**WORK ORDER:** A word-for-word transcription of the records is required.

**MATERIAL FOR THE TASK:**
*** Begin section ***
(** The statements of [SQLiteForkStore._migrate], *)
Definition fork_schema : list Statement :=
  [metadata_table;
   CreateTable (py "fork_blocks")
     [text_key "hash"; integer "height"; text "previous_hash"; integer "difficulty"; integer "cumulative_work"; text "data"] [py "hash"];
   CreateIndex (py "idx_fork_blocks_previous") (py "fork_blocks") (py "previous_hash");
   CreateIndex (py "idx_fork_blocks_height") (py "fork_blocks") (py "height")].

(** of [SQLiteUTXOIndex._migrate], *)
Definition index_schema : list Statement :=
  [metadata_table;
   CreateTable (py "utxos") [text "txid"; integer "output_index"; integer "amount"; text "address"] [py "txid"; py "output_index"];
   CreateTable (py "utxo_snapshots")
     [text "tip_hash"; text "txid"; integer "output_index"; integer "amount"; text "address"] [py "tip_hash"; py "txid"; py "output_index"];
   CreateTable (py "spent_outpoints")
     [text "tip_hash"; text "txid"; integer "output_index"; text "spending_txid"; integer "input_index"]
     [py "tip_hash"; py "txid"; py "output_index"]].

(** of [SQLiteMempoolStore._migrate], *)
Definition mempool_schema : list Statement :=
  [metadata_table; CreateTable (py "mempool_transactions") [text_key "txid"; text "data"] [py "txid"]].

(** of [SQLiteInvalidBlockCache._migrate] *)
Definition invalid_schema : list Statement :=
  [metadata_table; CreateTable (py "invalid_blocks") [text_key "hash"; text "reason"] [py "hash"]].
*** End section ***
**WRITTEN SOLUTION:**
(** The statements of [SQLiteForkStore._migrate], *)
Definition fork_schema : list Statement :=
  [metadata_table;
   CreateTable (py "fork_blocks")
     [text_key "hash"; integer "height"; text "previous_hash"; integer "difficulty"; integer "cumulative_work"; text "data"] [py "hash"];
   CreateIndex (py "idx_fork_blocks_previous") (py "fork_blocks") (py "previous_hash");
   CreateIndex (py "idx_fork_blocks_height") (py "fork_blocks") (py "height")].

(** of [SQLiteUTXOIndex._migrate], *)
Definition index_schema : list Statement :=
  [metadata_table;
   CreateTable (py "utxos") [text "txid"; integer "output_index"; integer "amount"; text "address"] [py "txid"; py "output_index"];
   CreateTable (py "utxo_snapshots")
     [text "tip_hash"; text "txid"; integer "output_index"; integer "amount"; text "address"] [py "tip_hash"; py "txid"; py "output_index"];
   CreateTable (py "spent_outpoints")
     [text "tip_hash"; text "txid"; integer "output_index"; text "spending_txid"; integer "input_index"]
     [py "tip_hash"; py "txid"; py "output_index"]].

(** of [SQLiteMempoolStore._migrate], *)
Definition mempool_schema : list Statement :=
  [metadata_table; CreateTable (py "mempool_transactions") [text_key "txid"; text "data"] [py "txid"]].

(** of [SQLiteInvalidBlockCache._migrate] *)
Definition invalid_schema : list Statement :=
  [metadata_table; CreateTable (py "invalid_blocks") [text_key "hash"; text "reason"] [py "hash"]].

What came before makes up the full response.